If you're not using an exceptionally robust and efficient wireless setup — the kind of zero-interference purity you can only get in a Vermont cabin — your devices' connection to the speaker will break. Here in San Francisco, where one is often within range of at least a half-dozen home and professional networks at any time, I seldom could play more than three songs without skipping, static, or a totally severed connection — I kept an auxiliary plug near the Loop for anyone who wanted to play music for more than ten minutes.

Libratone has an option called Play Direct, which connects the device directly to the speaker, but you lose a big chunk of the sound quality. I can't imagine a scenario in which this would be a useful option on a non-portable speaker. When spending $500 for a speaker you want to use daily, these frustrations mount quickly.

Know, too, that unlike Sonos or some Bluetooth speakers, you cannot combine AirPlay speakers to produce true stereo sound.
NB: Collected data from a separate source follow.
(** A complete description of one attempt of a player pattern: it
    succeeds exactly when the marker stands at the position and the
    segment after it is a non-empty run of class characters; the capture
    is that segment. *)
Lemma player_match_at (b a : str) :
  option_map group1 (match_at (player_re cls) b a)
  = let seg := until_slash (skipn (length MARKER) a) in
    if prefix_ci MARKER a && negb (str_eqb seg [])
       && forallb (class_has_i cls) seg
    then Some (Some seg) else None.
Proof.
  cbv zeta. unfold match_at, player_re. fold tail.
  rewrite run_seq, run_lit. cbn [after].
  destruct (prefix_ci MARKER a) eqn:Hmark; [|reflexivity].
  cbn [andb]. unfold advance. cbn [after before cap1].
  set (b1 := rev (firstn (length MARKER) a) ++ b).
  set (a1 := skipn (length MARKER) a).
  destruct (until_slash_split a1) as (post & Ha1 & Hpost).
  set (seg := until_slash a1) in *.
  rewrite run_seq, run_group. unfold plus. rewrite run_rep.
  cbn [before after cap1 consumed_since atom_match].
  destruct (negb (str_eqb seg []) && forallb (class_has_i cls) seg) eqn:Hok.
  - apply andb_true_iff in Hok as [Hne Hall].
    destruct (@run_tail_ok (rev seg ++ b1) post Hpost (Some seg))
      as (s' & Hs' & Hcap).
    rewrite Ha1.
    erewrite rep_greedy with (r := s'); eauto.
    + simpl. now rewrite Hcap.
    + destruct seg; [discriminate|simpl; lia].
    + destruct Hpost as [->|[post' ->]]; auto.
    + cbn beta. unfold consumed_since. cbn [before].
      now rewrite last_consumed_app.
  - destruct (rep _ _ _ _ _ _) as [s'|] eqn:Hrep; [exfalso|reflexivity].
    apply rep_sound in Hrep; [|exact I].
    destruct Hrep as (taken & rest & Hsplit & Hall & Hlen & _ & Hk).
    apply run_tail in Hk. cbn [after] in Hk.
    change (atom_match (Any cls)) with (class_has_i cls) in Hall.
    assert (Hseg : seg = taken).
    { subst seg. rewrite Hsplit.
      apply until_slash_app; auto using class_run_no_slash. }
    rewrite Hseg, Hall in Hok.
    destruct taken; [simpl in Hlen; lia|discriminate].
Qed.
Lemma startup_requires_marker_witness :
  main (mkArgs 8080 None false) sample_env
  = ([ Print "Error: sw.js not found in /opt/tools";
       Print "Make sure you're serving the GridDown directory.";
       SysExit 1 ],
     Exited 1)
  /\ (exists cls rest,
        main (mkArgs 8080 (Some "/srv/GridDown") false) sample_env
        = (Chdir "/srv/GridDown" :: HTTPServer "0.0.0.0" 8080 :: rest,
           Serving cls)).
Proof.
  split.
  - apply (proj1 (startup_requires_marker (mkArgs 8080 None false) sample_env)).
    vm_compute. reflexivity.
  - apply (proj2 (startup_requires_marker
                    (mkArgs 8080 (Some "/srv/GridDown") false) sample_env)).
    vm_compute. reflexivity.
Defined.

Example main_trace :
  (main (mkArgs 8080 (Some "/srv/GridDown") false) sample_env).1
  = [ Chdir "/srv/GridDown";
      HTTPServer "0.0.0.0" 8080;
      Print "GridDown server v1.0";
      Print "Serving: /srv/GridDown";
      Print "URL:     http://localhost:8080";
      Print "";
      Print "Cache-Control: no-cache, no-store applied to: manifest.json, sw.js";
      Print "Cache-Control: no-cache (revalidate) applied to: .css, .html, .js";
      Print "Press Ctrl+C to stop.";
      ServeForever ].
Proof. vm_compute. reflexivity. Qed.

End Startup.

(** * Further facts about paths *)

Section PathShapes.

Implicit Types (c a : ascii) (s p q r e d b : string).

Lemma app_assoc_str p q r : (p +:+ q) +:+ r = p +:+ (q +:+ r).
Proof.
  induction p as [|a p IH]; [reflexivity|].
  rewrite !app_cons. now rewrite IH.
Qed.

Lemma app_empty_r p : p +:+ "" = p.
Proof.
  induction p as [|a p IH]; [reflexivity|].
  rewrite app_cons. now rewrite IH.
Qed.

Lemma chars_app p q :
  list_ascii_of_string (p +:+ q)
  = list_ascii_of_string p ++ list_ascii_of_string q.
Proof.
  induction p as [|a p IH]; [reflexivity|].
  rewrite app_cons. simpl. now rewrite IH.
Qed.

Lemma split_fst_absent c s :
  c ∉ list_ascii_of_string s -> (Py.split c s).1 = s.
Proof.
  induction s as [|a s IH]; [reflexivity|].
  intros Hn. simpl in Hn. apply not_elem_of_cons in Hn as [Hne Hn].
  rewrite split_fst_cons, (IH Hn).
  destruct (Ascii.eqb_spec a c); congruence.
Qed.
(** ** Third-party code

    The [sha2] crate: [Sha256::digest], and its documented output length. *)
Class Sha256 := { sha256_digest : bytes -> bytes }.

Class Sha256Laws `{Sha256} := {
  sha256_digest_length b : length (sha256_digest b) = 32%nat;
}.

(** The coordinates of an event a shareable report may name: every free-form
    string, launch identity, digest and assertion detail is blanked, and exact
    stream bytes keep only their encoded length. *)
Definition coordinates (e : Event) : Event :=
  match e with
  | NetworkConfigured _ _ _ => NetworkConfigured "" "" ""
  | OutageActivated _ _ => OutageActivated "" ""
  | NetworkRestored _ => NetworkRestored ""
  | RequestAttempted _ _ phase => RequestAttempted "" "" phase
  | RequestSucceeded _ _ _ _ phase => RequestSucceeded "" "" "" "" phase
  | RequestUnavailable _ phase error errno => RequestUnavailable "" phase error errno
  | AssertionsEvaluated report =>
      AssertionsEvaluated {| passed := report.(passed); assertions := [] |}
  | WorkloadStarted invocation _ => WorkloadStarted invocation redact_launch
  | WorkloadOutput invocation stream offset sequence data =>
      WorkloadOutput invocation stream offset sequence
        (str_of (repeat "0"%byte (length (as_bytes data))))
  | WorkloadExited invocation _ stdout_bytes _ stderr_bytes _ frames =>
      WorkloadExited invocation (Exited 0) stdout_bytes "" stderr_bytes "" frames
  | LaunchFailed invocation failure _ => LaunchFailed invocation failure ""
  | e => e
  end.
(* ===== verification/Scenario.v ===== *)
(** Scenarios and seeded choice plans ([scenario.rs]): validation, the
    SplitMix64 generator, and the derivation of a choice plan from a seed.
    TOML decoding is third-party and enters as a parameter of [parse]. *)

From stdpp Require Import ssreflect.
From Stdlib Require Import Strings.Byte.
From S2P Require Import Prelude Std Types Protocol.

Definition SCENARIO_VERSION : Z := 1.
Definition CHOICE_PLAN_VERSION : Z := 1.
Definition MAX_SCENARIO_SOURCE_BYTES : Z := 1024 * 1024.
Definition MAX_SCENARIO_NAME_BYTES : Z := 256.
Definition MAX_REQUEST_COUNT : Z := 256.
Definition MAX_TOTAL_PAYLOAD_BYTES : Z := 1024 * 1024.
Definition WORKLOAD_SCENARIO_VERSION : Z := 1.
Definition WORKLOAD_CHOICE_PLAN_VERSION : Z := 1.
Definition MIN_WORKLOAD_REQUEST_COUNT : Z := 4.
Definition MAX_WORKLOAD_PAYLOAD_BYTES : Z := 63.

(** ** Validation *)

(** The last check of the two [validate] functions: the peer address. *)
Definition validate_peer (fixture_peer : string) : result unit :=
  match parse_ip fixture_peer with
  | None => Err (invalid "invalid fixture_peer: invalid IP address syntax")
  | Some peer =>
      if bool_decide (peer <> V4 10 0 2 2)
      then Err (invalid "fixture_peer must be the fixed private peer 10.0.2.2")
      else Ok tt
  end.

Definition Workload_validate (s : WorkloadScenario) : result unit :=
  if negb (s.(w_version) =? WORKLOAD_SCENARIO_VERSION)
  then Err (invalid ("unsupported workload scenario version " +:+ fmt_dec s.(w_version)))
  else if bool_decide (s.(w_name) = ""%string) || (MAX_SCENARIO_NAME_BYTES <? str_len s.(w_name))
  then Err (invalid ("scenario name must contain between 1 and "
                     +:+ fmt_dec MAX_SCENARIO_NAME_BYTES +:+ " bytes"))
  else if negb ((MIN_WORKLOAD_REQUEST_COUNT <=? s.(w_request_count))
                && (s.(w_request_count) <=? MAX_REQUEST_COUNT))
  then Err (invalid ("request_count must be between " +:+ fmt_dec MIN_WORKLOAD_REQUEST_COUNT
                     +:+ " and " +:+ fmt_dec MAX_REQUEST_COUNT))
  else if (s.(w_payload_bytes) =? 0) || (MAX_WORKLOAD_PAYLOAD_BYTES <? s.(w_payload_bytes))
  then Err (invalid ("payload_bytes must be between 1 and "
                     +:+ fmt_dec MAX_WORKLOAD_PAYLOAD_BYTES
                     +:+ ", because the fixture's hex-encoded token must stay under 128 bytes"))
  else
    total ← ok_or (checked_mul64 s.(w_request_count) s.(w_payload_bytes))
                  (invalid "scenario payload budget overflowed");
    if MAX_TOTAL_PAYLOAD_BYTES <? total
    then Err (invalid ("request_count * payload_bytes must not exceed "
                       +:+ fmt_dec MAX_TOTAL_PAYLOAD_BYTES))
    else if (s.(w_outage_event_bound) =? 0) || (s.(w_liveness_event_bound) <? 2)
    then Err (invalid
      "outage_event_bound must be positive and liveness_event_bound must be at least 2")
    else validate_peer s.(w_fixture_peer).
Lemma remove_spec_witness :
  let t := <[as_bytes "a/b" := default_directory]> (<[as_bytes "ab" := default_directory]> ∅) in
  remove_subtree t (as_bytes "a") !! as_bytes "a/b" = None /\
  remove_subtree t (as_bytes "a") !! as_bytes "ab" = Some default_directory.
Proof.
  intros t. split.
  - rewrite (proj1 (remove_spec t (as_bytes "a") (as_bytes "a/b") _ _)); [by vm_compute|..];
      apply canonical_path_dec; by vm_compute.
  - rewrite (proj1 (remove_spec t (as_bytes "a") (as_bytes "ab") _ _)); [by vm_compute|..];
      apply canonical_path_dec; by vm_compute.
Defined.

(** ** The encoding identifies the tree *)

Definition entry_wf (path : bytes) (e : Entry) : Prop :=
  zlen path <= MAX_PATH_BYTES /\
  u32_range e.(mode) /\ u32_range e.(entry_uid) /\ u32_range e.(entry_gid) /\
  u32_range e.(mtime) /\
  match e.(kind) with
  | Directory => e.(data) = None /\ e.(target) = None
  | File => (exists d, e.(data) = Some d /\ zlen d <= MAX_FILE_BYTES) /\ e.(target) = None
  | Symlink => e.(data) = None /\
      exists tg, e.(target) = Some tg /\ zlen tg <= MAX_SYMLINK_TARGET_BYTES
  end.

(** The shape every assembled tree has: entries built by the constructors above
    within the limits of the assembler. *)
Definition tree_wf (t : Tree) : Prop := map_Forall entry_wf t.

Lemma hex_inj a b : hex a = hex b -> a = b.
Proof.
  intros E. assert (H : forall l, decode_pairs (as_bytes (hex l)) = Ok l).
  { intros l. apply decode_pairs_Ok; [|done].
    change (str_len (encode_bytes l) mod 2 = 0). rewrite str_len_encode_bytes. lia_mod. }
  assert (Ok a = Ok b) as [= ->]; [|done]. by rewrite -!H E.
Qed.

Lemma app_be_bytes_inj n a b r s :
  0 <= a < 256 ^ Z.of_nat n -> 0 <= b < 256 ^ Z.of_nat n ->
  be_bytes n a ++ r = be_bytes n b ++ s -> a = b /\ r = s.
Proof.
  intros Ha Hb E. apply app_inj_1 in E as [E ->]; [|by rewrite !length_be_bytes].
  by apply be_bytes_inj in E as ->.
Qed.

Lemma app_be_bytes4_inj a b r s :
  u32_range a -> u32_range b -> be_bytes 4 a ++ r = be_bytes 4 b ++ s -> a = b /\ r = s.
Proof. unfold u32_range, U32_MAX. intros ??. apply app_be_bytes_inj; lia. Qed.

Lemma put_bytes32_inj v w r s :
  zlen v <= U32_MAX -> zlen w <= U32_MAX ->
  put_bytes32 v ++ r = put_bytes32 w ++ s -> v = w /\ r = s.
Proof.
  unfold put_bytes32. rewrite -!app_assoc. intros Hv Hw E.
  apply app_be_bytes4_inj in E as [El E]; [|split; [apply zlen_nonneg|done]..].
  apply app_inj_1 in E; [done|]. unfold zlen in El. lia.
Qed.

Lemma tree_wf_iter t : tree_wf t -> Forall (fun pe => entry_wf pe.1 pe.2) (Tree_iter t).
Proof.
  intros Hwf. apply list.Forall_forall. intros [p e] Hpe%btree_iter_elem. by apply Hwf.
Qed.

Section identity.
Context `{Sha256Laws}.
#[local] Set Default Proof Using "All".

(** Two different byte strings with the same SHA-256 digest. *)
Definition sha256_collision : Prop :=
  exists a b : bytes, a <> b /\ sha256_digest a = sha256_digest b.

Lemma digest_eq a b : sha256_digest a = sha256_digest b -> a = b \/ sha256_collision.
Proof.
  intros E. destruct (decide (a = b)) as [->|Hne]; [by left|]. right. by exists a, b.
Qed.

(** The type-specific end of an entry's encoding. *)
Lemma encode_entry_inj p e q f r s :
  entry_wf p e -> entry_wf q f ->
  encode_entry p e ++ r = encode_entry q f ++ s ->
  p = q /\ r = s /\ (e = f \/ sha256_collision).
Proof.
  intros (Hp&Hm&Hu&Hg&Ht&Hk) (Hq&Hm'&Hu'&Hg'&Ht'&Hk') E.
  unfold encode_entry in E. rewrite -!app_comm_cons -!app_assoc in E.
  apply cons_eq_inj in E as [Htag E]. assert (MAX_PATH_BYTES <= U32_MAX) by done.
  apply put_bytes32_inj in E as [-> E]; [|lia..].
  apply app_be_bytes4_inj in E as [Em E]; [|done..].
  apply app_be_bytes4_inj in E as [Eu E]; [|done..].
  apply app_be_bytes4_inj in E as [Eg E]; [|done..].
  apply app_be_bytes4_inj in E as [Et E]; [|done..].
  assert (Ek : e.(kind) = f.(kind)) by (by destruct (e.(kind)), (f.(kind))).
  destruct e as [k m u g mt d tg], f as [k' m' u' g' mt' d' tg'].
  cbn [kind mode entry_uid entry_gid mtime data target] in *. subst k' m' u' g' mt'.
  split; [done|]. destruct k.
  - destruct Hk as [-> ->], Hk' as [-> ->]. by auto.
  - destruct Hk as [(x&->&Hx) ->], Hk' as [(y&->&Hy) ->].
    change ((be_bytes 8 (zlen x) ++ sha256_digest x) ++ r
      = (be_bytes 8 (zlen y) ++ sha256_digest y) ++ s) in E. rewrite -!app_assoc in E.
    unfold MAX_FILE_BYTES in *. rewrite Z.shiftl_mul_pow2 in Hx Hy; [|done..].
    apply app_be_bytes_inj in E as [El E]; [|pose proof (zlen_nonneg x);
      pose proof (zlen_nonneg y); simpl; lia..].
    apply app_inj_1 in E as [Ed ->]; [|by rewrite !sha256_digest_length].
    split; [done|]. apply digest_eq in Ed as [->|?]; auto.
  - destruct Hk as [-> (x&->&Hx)], Hk' as [-> (y&->&Hy)].
    change (put_bytes32 x ++ r = put_bytes32 y ++ s) in E.
    assert (MAX_SYMLINK_TARGET_BYTES <= U32_MAX) by done.
    apply put_bytes32_inj in E as [-> ->]; [by auto|lia..].
Qed.

Lemma encode_list_inj l1 l2 :
  Forall (fun pe => entry_wf pe.1 pe.2) l1 -> Forall (fun pe => entry_wf pe.1 pe.2) l2 ->
  flat_map (fun '(p, e) => encode_entry p e) l1 = flat_map (fun '(p, e) => encode_entry p e) l2 ->
  l1 = l2 \/ sha256_collision.
Proof.
  intros H1. revert l2. induction H1 as [|[p e] l1 Hpe _ IH]; intros l2 H2 E.
  - destruct H2 as [|[q f] l2 _ _]; [by left|]. done.
  - destruct H2 as [|[q f] l2 Hqf H2]; [done|]. cbn [flat_map] in E.
    apply encode_entry_inj in E as (->&E&[->|?]); [|by auto|done..].
    destruct (IH l2 H2 E) as [->|?]; auto.
Qed.

(** The canonical digest identifies a workload filesystem: two assembled
    trees with equal canonical digests are equal in every path, type, mode,
    owner, group, timestamp, file byte and link target, unless they exhibit two
    different byte strings with the same SHA-256 digest.  The serialization
    underneath it is injective with no collision involved for anything but
    file contents. *)
Theorem canonical_digest_identifies t1 t2 :
  tree_wf t1 -> tree_wf t2 ->
  canonical_digest t1 = canonical_digest t2 -> t1 = t2 \/ sha256_collision.
Proof.
  intros H1 H2 E%hex_inj. apply digest_eq in E as [E|?]; [|by auto].
  apply app_inj_1 in E as [_ E]; [|done].
  destruct (encode_list_inj _ _ (tree_wf_iter _ H1) (tree_wf_iter _ H2) E) as [Hl|?]; [|by auto].
  left. by apply btree_iter_inj.
Qed.
End identity.

(** A toy digest of the right length, to evaluate the definitions with. *)
Definition toy_sha256 : Sha256 := {| sha256_digest b := be_bytes 32 (zlen b) |}.
Definition toy_sha256_laws : @Sha256Laws toy_sha256.
Proof. constructor. intros b. apply length_be_bytes. Defined.

Definition sample_tree : Tree :=
  <[ROOT_PATH := default_directory]>
  (<[as_bytes "app" := Entry_file (as_bytes "ELF") 493 0 0 0]>
  (<[as_bytes "lib" := Entry_symlink (as_bytes "usr/lib") 0 0 0]> ∅)).

Lemma sample_tree_wf : tree_wf sample_tree.
Proof.
  unfold sample_tree, tree_wf. apply map_Forall_insert_2; [|apply map_Forall_insert_2;
    [|apply map_Forall_insert_2; [|apply map_Forall_empty]]];
    unfold entry_wf, u32_range; cbn [kind mode entry_uid entry_gid mtime data target
      Entry_file Entry_symlink default_directory Entry_directory];
    split_and!; try done; eexists; split; done.
Qed.

Definition reassembled_tree : Tree :=
  insert_default_directory (delete ROOT_PATH sample_tree) ROOT_PATH.

Lemma reassembled_tree_eq : reassembled_tree = sample_tree.
Proof.
  unfold reassembled_tree, insert_default_directory. rewrite lookup_delete_eq insert_delete_eq.
  apply insert_id. apply lookup_insert_eq.
Qed.

(** The same tree, assembled in another order. *)
Lemma canonical_digest_identifies_witness :
  reassembled_tree = sample_tree \/ @sha256_collision toy_sha256.
Proof.
  apply (@canonical_digest_identifies toy_sha256 toy_sha256_laws).
  - rewrite reassembled_tree_eq. apply sample_tree_wf.
  - apply sample_tree_wf.
  - by rewrite reassembled_tree_eq.
Defined.

(** ** Symbolic links stay inside the root *)

Definition symlink_syntax (target : bytes) : Prop :=
  target <> [] /\ Byte.x00 ∉ target /\ zlen target <= MAX_SYMLINK_TARGET_BYTES /\
  head target <> Some SLASH.

(** Path resolution against the tree, with the root as the ceiling: [resolves t
    here pending hops final] walks the components [pending] from the directory
    [here] and ends at [final] after following [hops] links.  There is no rule
    for [..] at the root: such a walk escapes and does not resolve. *)
Inductive resolves (t : Tree) : list bytes -> list bytes -> nat -> list bytes -> Prop :=
  | resolves_done here : resolves t here [] 0 here
  | resolves_up here x rest hops final :
      resolves t here rest hops final ->
      resolves t (here ++ [x]) (DOTDOT :: rest) hops final
  | resolves_link here part rest e hops final :
      part <> DOTDOT ->
      t !! walk_candidate here part = Some e -> e.(kind) = Symlink ->
      symlink_syntax (link_target e) ->
      resolves t here (walk_parts (link_target e) ++ rest) hops final ->
      resolves t here (part :: rest) (S hops) final
  | resolves_down here part rest hops final :
      part <> DOTDOT ->
      (forall e, t !! walk_candidate here part = Some e -> e.(kind) <> Symlink) ->
      resolves t (here ++ [part]) rest hops final ->
      resolves t here (part :: rest) hops final.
Third-party apps like WHAALE and Airfoil can work around this, but the interface and sound distribution is not nearly as seamless and intuitive as, say, a pair of $200 Sonos Play:1 speakers.

Why would anyone buy AirPlay? When it works, the sound is glorious; angel trumpets and devil trombones. Even the fanciest Bluetooth speakers compress the sound, but data travels over AirPlay uncompressed. Nuanced bass notes will shake the coffee table, and a soprano's high notes will give you goosebumps. You might even hear new instruments in familiar songs.

The Loop is suited to bring high-quality songs to their potential. Twin two-by-one inch ribbon tweeters, a five-inch subwoofer, and a passive radiator will stun listeners accustomed to Bluetooth speakers. When playing back Apple Lossless files, I could hear Django Reinhardt's fingers slide between frets, and the deep beat loops on Fabric DJ mixes projected to all corners of the room, even when it was full of people. While the wool cover vibrated with sound, the Loop stayed put on its tripod foundation.

Trouble is, most of us have neither the ears nor the source material to appreciate Libratone's engineering. If you are playing the Diplo Pandora station or top 40 hits over Rdio, an AirPlay speaker like the Loop means under-utilized capabilities and wasted cash. The "Normal" streaming setting on Spotify is 96 kbit/s. For comparison, a CD (aka a "compact disc") has fidelity in the thousands of kbit/s. In short, if you are ripping Wagner operas in Apple Lossless format to iTunes, and playing them on the Loop, the sound is stellar. It will get even better if, within the Libratone app, you tell the speaker where you have it positioned — on a shelf, hanging on the wall — and the software optimizes the woofer and tweeters to best fill the room.

If all of that sounds appealing, just be honest about whether you are this rare kind of listener. For buyers who have the music and audio palate to benefit from AirPlay and Libratone's engineering, this is a seductive package, but it's not the only competent and pretty speaker. At $600, the Bowers & Wilkins Zeppelin Air gives even more sound power for only $100 more, albeit with a bigger footprint and less subtle beauty.

The Libratone's greatness of engineering and design end up, like the Zeppelin and B&W's smaller Z2, hobbled by AirPlay. The streaming format has felt like a nascent breakthrough for years now. But for a majority of people looking for a home speaker that will work every time, AirPlay is still too inconsistent to recommend over something like a Sonos system, or even an excellent Bluetooth speaker like the Big Jambox. For the suburban dweller with high fidelity music, a predilection for iOS devices, and a well-oiled wireless network, the Loop sounds as good as it looks. For most of us, though, this is a vintage Jaguar E-Type with a restored body and interior, but an engine that will not start.